With little more than a year left in the Obama administration, the Department of Education is taking steps to make sure these kinds of educational materials, developed through public investment, don’t only benefit their grant recipients. The department has proposed that, for its competitive grant programs at least, all grantees would be required to openly license the educational materials they develop. By changing the default to open, the department is betting that it can increase the supply of high-quality open educational resources so that other educators can use and improve upon them.

Open educational resources, commonly defined as “resources that reside in the public domain or have been released under an intellectual property license that permits their free use and re-purposing by others,” have gained traction over the past decade in the field of education, with federal agencies, states, and colleges already exploring the possibilities of open licensing.

It makes sense that resources created with public money should be free for the public to use. And the department sees the potential impact as threefold. First, an open-licensing requirement would allow for more strategic investment, potentially reducing the need to fund duplicative projects. Second, experts in the field would have the ability to improve upon the resources created through its initial investment. Most importantly, the department emphasized that this move could help level the playing field for low-income districts, “promoting equity and especially benefiting resource-poor stakeholders.”

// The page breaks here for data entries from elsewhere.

(** ** Theorems *)

(** C17: the libbacktrace backend writes what libbacktrace reports. When the records
    of all frames fit, the buffer holds exactly one record per frame - with the name
    [backtrace_syminfo] gives, cut to 255 bytes, the file name and the line - which a
    reader gets back, and the call returns the size of the stream, or 0 if libbacktrace
    itself reports an error; when a frame is refused, the call returns 0 and the records
    in front of it are in the buffer. Nothing else in memory changes but the array of the
    callback. *)
Theorem libbacktrace_spec syminfo array stale arch string_at m b h count r flags self xs finish h' f0 :
  syminfo_ok syminfo -> init_allowed m b h count r flags -> ready array string_at b xs m ->
  buffer_data b + buffer_size b < 2 ^ 63 -> buffer_size b <= 2 ^ 32 ->
  let room := buffer_size b - sizeof_buffer_payload in
  let data := callback_data syminfo string_at in
  (stream_size (data <$> xs) <= room ->
   exists m' r' gs,
     libbacktrace_unwind syminfo array stale arch m h b self xs finish =
       Some (m', if decide (finish = 0) then sizeof_payload_header + stream_counted (data <$> xs) else 0) /\
     bun_reader_init m' b h' = Some (Some (initial_base b h')) /\
     bun_header_backend_get m' (initial_base b h') = Some BUN_BACKEND_LIBBACKTRACE /\
     read_all (read_fuel (initial_base b h')) m' (initial_base b h') f0 = Some (r', gs) /\
     Forall2 (frame_shows m') gs (readable (stream_counted (data <$> xs)) (data <$> xs)) /\
     untouched b (in_array array) m m') /\
  (forall xs1 x xs2, xs = xs1 ++ x :: xs2 -> stream_size (data <$> xs1) <= room ->
   counted (data x) < 2 ^ 64 -> room - stream_size (data <$> xs1) < counted (data x) ->
   exists m' w, libbacktrace_unwind syminfo array stale arch m h b self xs finish = Some (m', 0) /\
     written b h (u32 self) BUN_BACKEND_LIBBACKTRACE m' w (data <$> xs1) /\
     untouched b (in_array array) m m').
Proof.
  intros Hs Hi Hr Htop Hsz room data.
  destruct (libbacktrace_begin syminfo array stale arch string_at m b h count r flags self xs Hi Hr)
    as (m1 & Hr1 & Hu1 & Hw1 & Hcall).
  pose proof (ia_buffer _ _ _ _ _ _ Hi) as Hb. destruct (id Hb).
  assert (FrameBuilder b (callback_frame syminfo array) (fun x => Some (data x)) (fun x => x ∈ xs)
    (ready array string_at b xs) (in_array array)) as HB.
  { apply libbacktrace_builder; try done; [|apply Hr].
    rewrite (payload_size_ok _ _ Hb). layout. lia. }
  destruct (written_room b h m1 _ _ _ _ Hw1) as (_ & _ & Hav). change (stream_size []) with 0 in Hav.
  assert (Forall (fun x => x ∈ xs) xs) as Hin by (by apply Forall_forall). split.
  - intros Hfit.
    destruct (emit_all_fits b h (callback_frame syminfo array) (fun x => Some (data x)) (fun x => x ∈ xs)
      (ready array string_at b xs) (in_array array) xs m1 (initial_base b h) _ _ [] Hw1 Hr1 Hin)
      as (m2 & w2 & He & Hw2 & _ & Hu2).
    { rewrite records_fmap. unfold room in Hfit. lia. }
    rewrite records_fmap in Hw2. cbn [app] in Hw2.
    destruct (written_read _ _ _ _ _ _ _ h' f0 Hw2 Htop Hsz) as (Hrd & r' & gs & Hall & Hshow).
    exists m2, r', gs. split_and!; try done; [|apply (wr_backend _ _ _ _ _ _ _ Hw2)
      | by eapply untouched_trans].
    rewrite Hcall, He. bind_simpl. rewrite (wr_size _ _ _ _ _ _ _ Hw2). bind_simpl.
    pose proof (stream_size_lower (data <$> xs)). pose proof (zlen_nonneg (data <$> xs)).
    rewrite u32_small by (unfold stream_counted, room in *; layout; lia).
    destruct (decide (finish = 0)); [by rewrite decide_False by tauto | by rewrite decide_True].
  - intros xs1 x xs2 E Hfit Hlt Hfull. rewrite E in Hin.
    apply Forall_app in Hin as [Hin1 [Hinx _]%Forall_cons].
    destruct (emit_all_refused b h (callback_frame syminfo array) (fun x => Some (data x)) (fun x => x ∈ xs)
      (ready array string_at b xs) (in_array array) xs1 x (data x) xs2 m1 (initial_base b h) _ _ [] Hw1 Hr1)
      as (m2 & w2 & He & Hw2 & _ & Hu2); rewrite ?records_fmap; try done;
      try (by rewrite E); try (unfold room in *; lia).
    rewrite records_fmap in Hw2. cbn [app] in Hw2.
    exists m2, w2. split_and!; [|done | by eapply untouched_trans].
    rewrite Hcall, E, He. bind_simpl. by rewrite decide_True.
Qed.
Lemma unwindstack_begin :
  exists m1, ready b xs m1 /\ untouched b in_arrays m m1 /\
    written b h (u32 tid) BUN_BACKEND_LIBUNWINDSTACK m1 (initial_base b h) [] /\
    open_unwindstack m b h self tid = Some (m1, initial_base b h).
Proof.
  destruct (open_stream_spec m b arch h self stale_writer BUN_BACKEND_LIBUNWINDSTACK count r flags Hinit)
    as (m0 & Ho & _ & Hg0 & _ & Ht).
  destruct (Ht tid) as (m1 & Hset & Hw & Hg & Hout). exists m1.
  pose proof (bok_size _ _ (ia_buffer _ _ _ _ _ _ Hinit)) as Hsz.
  assert (same_outside m m1 (buffer_data b) (buffer_size b)) as Hb
    by (eapply same_outside_weaken; [exact Hout | lia..]).
  split_and!; [|by intros j _ Hj; apply Hb | done | unfold open_unwindstack; rewrite Ho; bind_simpl; by rewrite Hset].
  destruct Hready as [(Ha & Hm1 & Hm2 & Hd) Hx]. split.
  - split_and!; [done | by eapply mapped_grows | by eapply mapped_grows | apply Hd..].
  - eapply frames_ok_outside; [exact Hb | right; right; reflexivity | exact Hx].
Qed.

Lemma unwindstack_builder_here :
  FrameBuilder b build_unwindstack frame_record (fun x => x ∈ xs) (ready b xs) in_arrays.
Proof.
  destruct Hready as [(_ & _ & _ & _ & Hd1 & Hd2) _].
  apply unwindstack_builder; [done | | exact Hd1 | exact Hd2].
  pose proof (ia_buffer _ _ _ _ _ _ Hinit) as Hb. rewrite (payload_size_ok _ _ Hb).
  destruct Hb. layout. lia.
Qed.

Lemma unwindstack_fits :
  buffer_size b <= 2 ^ 32 -> stream_size (records frame_record xs) <= room b ->
  exists m1 m2 w2, open_unwindstack m b h self tid = Some (m1, initial_base b h) /\
    emit_all build_unwindstack m1 (initial_base b h) xs = Some (m2, w2, true) /\
    load_uint m2 (bun_buffer_payload b + header_size) 4 =
      Some (sizeof_payload_header + stream_counted (records frame_record xs)) /\
    unwound b h tid (records frame_record xs) m m2.
Proof.
  intros Hsz Hfit. destruct unwindstack_begin as (m1 & Hr1 & Hu1 & Hw1 & Ho).
  pose proof unwindstack_builder_here as HB. destruct (written_room b h m1 _ _ _ _ Hw1) as (Hr0 & _ & Hav).
  change (stream_size []) with 0 in Hav. unfold room in Hfit.
  assert (Forall (fun x => x ∈ xs) xs) as Hin by (by apply Forall_forall).
  destruct (emit_all_fits b h build_unwindstack frame_record (fun x => x ∈ xs) (ready b xs) in_arrays
    xs m1 (initial_base b h) _ _ [] Hw1 Hr1 Hin) as (m2 & w2 & He & Hw2 & _ & Hu2); [lia|].
  cbn [app] in Hw2. exists m1, m2, w2. split_and!; [done | done | |].
  - rewrite (wr_size _ _ _ _ _ _ _ Hw2). f_equal. apply u32_small.
    pose proof (stream_size_lower (records frame_record xs)).
    pose proof (zlen_nonneg (records frame_record xs)). unfold stream_counted. layout. lia.
  - split; [by exists w2 | by eapply untouched_trans].
Qed.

The announcement comes with a few caveats, however. While the Department of Education doles out about $67 billion annually, the vast majority of those dollars are dedicated to formula grants to states and direct grants to individuals—two types of funding that are not covered by the newly proposed rule. Competitive grant funding accounts for just a fraction of that spending—a bit less than $3 billion annually. (The department does not maintain a comprehensive list of annual competitive funding; this estimate was calculated by New America, where I work, based on the latest Department of Education budget information. New America is a partner with Slate and Arizona State in Future Tense.)

That nearly $3 billion, however, supports the development of lessons and instructional plans, professional development resources, and other teaching and learning materials that benefit learners from early childhood through graduate school. Funds go toward supporting the instruction of students from diverse backgrounds, including indigenous groups, migrant students, and students with special needs. Additional programs support literacy, STEM, physical education, arts, and early learning programs. Others target drug prevention programs, student counseling efforts, and efforts to help students navigate the transition from high school to higher education.

The department has already bet big on the promise of open. In partnership with the Department of Labor, it tried out the open licensing requirement on the $2 billion Trade Adjustment Assistance Community College and Career Training program, which provided funding for the development of career training programs. Further, the department’s First in the World grants—which support innovative solutions to increase students’ persistence and completion of college—requires all content produced to carry an open license.

Albemarle’s i3 grant won’t be affected by this potential new rule, but the district is nevertheless eager to share their hard work. According to Ratliff, these curricular materials will be made available on the Smithsonian Institute’s website in full, for any and all to download; the district has already heard from interested educators in Pennsylvania, Texas, and California, as well as several internationally. Once the materials are made available, “any teacher from anywhere in the world can download them and implement them in their classrooms.”

And perhaps these sorts of innovative approaches to learning will inspire the next generation of tinkerers and inventors to follow in Davenport’s footsteps—and into the patent office.